[Dataset entries]

=== Begin Enclosure ===

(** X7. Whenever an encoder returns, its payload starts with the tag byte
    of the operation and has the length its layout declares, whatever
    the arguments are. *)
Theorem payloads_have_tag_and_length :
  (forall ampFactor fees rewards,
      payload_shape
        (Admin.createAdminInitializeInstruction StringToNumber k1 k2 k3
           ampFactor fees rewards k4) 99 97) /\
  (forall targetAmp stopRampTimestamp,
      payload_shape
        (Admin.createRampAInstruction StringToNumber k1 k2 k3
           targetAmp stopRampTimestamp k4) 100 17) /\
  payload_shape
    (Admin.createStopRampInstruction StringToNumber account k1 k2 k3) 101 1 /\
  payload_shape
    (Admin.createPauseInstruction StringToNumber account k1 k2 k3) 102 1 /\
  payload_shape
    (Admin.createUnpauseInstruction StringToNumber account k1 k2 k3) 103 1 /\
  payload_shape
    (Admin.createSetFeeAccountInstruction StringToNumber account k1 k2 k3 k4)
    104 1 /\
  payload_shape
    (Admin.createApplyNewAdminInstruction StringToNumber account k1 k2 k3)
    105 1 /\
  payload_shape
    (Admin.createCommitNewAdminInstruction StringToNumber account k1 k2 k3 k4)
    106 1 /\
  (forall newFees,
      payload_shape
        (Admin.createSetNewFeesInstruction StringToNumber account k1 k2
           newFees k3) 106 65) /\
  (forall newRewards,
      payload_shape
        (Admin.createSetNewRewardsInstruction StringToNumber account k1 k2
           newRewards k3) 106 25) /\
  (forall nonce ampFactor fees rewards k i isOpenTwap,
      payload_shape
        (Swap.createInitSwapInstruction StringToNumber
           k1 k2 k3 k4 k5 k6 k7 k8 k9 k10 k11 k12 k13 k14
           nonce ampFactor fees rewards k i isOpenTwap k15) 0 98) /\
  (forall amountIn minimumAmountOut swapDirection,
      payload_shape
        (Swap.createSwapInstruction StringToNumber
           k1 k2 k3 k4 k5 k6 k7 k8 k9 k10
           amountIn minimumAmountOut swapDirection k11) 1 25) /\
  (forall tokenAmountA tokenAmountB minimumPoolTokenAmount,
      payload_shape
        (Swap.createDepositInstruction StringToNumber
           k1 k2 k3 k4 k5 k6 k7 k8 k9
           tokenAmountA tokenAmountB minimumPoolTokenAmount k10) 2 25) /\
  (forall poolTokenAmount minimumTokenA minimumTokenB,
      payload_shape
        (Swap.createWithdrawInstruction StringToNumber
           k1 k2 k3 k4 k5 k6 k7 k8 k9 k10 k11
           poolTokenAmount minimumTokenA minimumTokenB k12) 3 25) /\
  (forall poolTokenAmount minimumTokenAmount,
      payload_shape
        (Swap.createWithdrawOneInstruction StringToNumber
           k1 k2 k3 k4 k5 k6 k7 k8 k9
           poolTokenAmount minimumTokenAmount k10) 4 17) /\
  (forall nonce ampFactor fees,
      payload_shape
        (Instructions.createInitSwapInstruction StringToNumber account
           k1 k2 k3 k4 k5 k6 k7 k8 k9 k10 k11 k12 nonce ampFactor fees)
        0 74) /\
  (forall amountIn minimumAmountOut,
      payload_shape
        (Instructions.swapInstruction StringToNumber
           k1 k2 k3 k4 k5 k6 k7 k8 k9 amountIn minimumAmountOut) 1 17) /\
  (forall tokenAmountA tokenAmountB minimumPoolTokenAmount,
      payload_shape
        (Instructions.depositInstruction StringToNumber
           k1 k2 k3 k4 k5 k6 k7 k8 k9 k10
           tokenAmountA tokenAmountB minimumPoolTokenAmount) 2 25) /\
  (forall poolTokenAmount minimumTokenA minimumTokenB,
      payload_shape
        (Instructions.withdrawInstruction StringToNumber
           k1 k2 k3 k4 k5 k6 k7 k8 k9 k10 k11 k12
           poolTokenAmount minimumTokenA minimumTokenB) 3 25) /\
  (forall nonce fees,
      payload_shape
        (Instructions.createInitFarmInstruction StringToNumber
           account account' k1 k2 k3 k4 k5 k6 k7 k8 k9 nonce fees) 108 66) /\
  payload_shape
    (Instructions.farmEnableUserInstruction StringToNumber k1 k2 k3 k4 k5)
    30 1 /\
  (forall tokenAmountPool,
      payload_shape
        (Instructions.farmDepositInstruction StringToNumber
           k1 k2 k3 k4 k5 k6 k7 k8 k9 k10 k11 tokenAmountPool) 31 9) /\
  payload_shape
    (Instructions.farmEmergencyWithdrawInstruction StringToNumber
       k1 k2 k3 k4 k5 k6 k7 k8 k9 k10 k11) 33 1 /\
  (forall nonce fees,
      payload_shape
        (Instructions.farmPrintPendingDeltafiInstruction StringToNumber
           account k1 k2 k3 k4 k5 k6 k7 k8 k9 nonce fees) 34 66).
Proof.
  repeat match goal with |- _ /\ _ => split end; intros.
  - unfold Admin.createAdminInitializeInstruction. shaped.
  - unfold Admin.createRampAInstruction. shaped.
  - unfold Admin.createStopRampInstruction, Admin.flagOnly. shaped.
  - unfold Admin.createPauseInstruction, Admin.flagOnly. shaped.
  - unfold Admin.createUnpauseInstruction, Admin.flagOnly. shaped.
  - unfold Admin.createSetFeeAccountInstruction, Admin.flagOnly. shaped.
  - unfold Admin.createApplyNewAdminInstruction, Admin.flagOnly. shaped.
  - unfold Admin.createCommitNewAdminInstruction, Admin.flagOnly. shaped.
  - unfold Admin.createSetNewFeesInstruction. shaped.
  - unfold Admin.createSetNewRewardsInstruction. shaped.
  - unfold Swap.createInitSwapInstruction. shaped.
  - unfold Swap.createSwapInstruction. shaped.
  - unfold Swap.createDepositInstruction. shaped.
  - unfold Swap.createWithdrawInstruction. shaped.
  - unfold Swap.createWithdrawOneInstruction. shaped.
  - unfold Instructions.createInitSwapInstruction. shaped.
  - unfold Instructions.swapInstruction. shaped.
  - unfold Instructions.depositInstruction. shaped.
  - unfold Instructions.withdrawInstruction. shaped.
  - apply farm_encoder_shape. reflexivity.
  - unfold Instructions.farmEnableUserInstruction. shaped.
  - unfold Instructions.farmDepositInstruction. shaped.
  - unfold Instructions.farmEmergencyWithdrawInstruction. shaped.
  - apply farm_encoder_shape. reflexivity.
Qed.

=== End Enclosure ===

### EXERCISE OBJECTIVE:
Wherever the word "swapDirection" occurs in the data, copy that whole line.

### ANSWER TO THIS TASK:
  (forall amountIn minimumAmountOut swapDirection,
           amountIn minimumAmountOut swapDirection k11) 1 25) /\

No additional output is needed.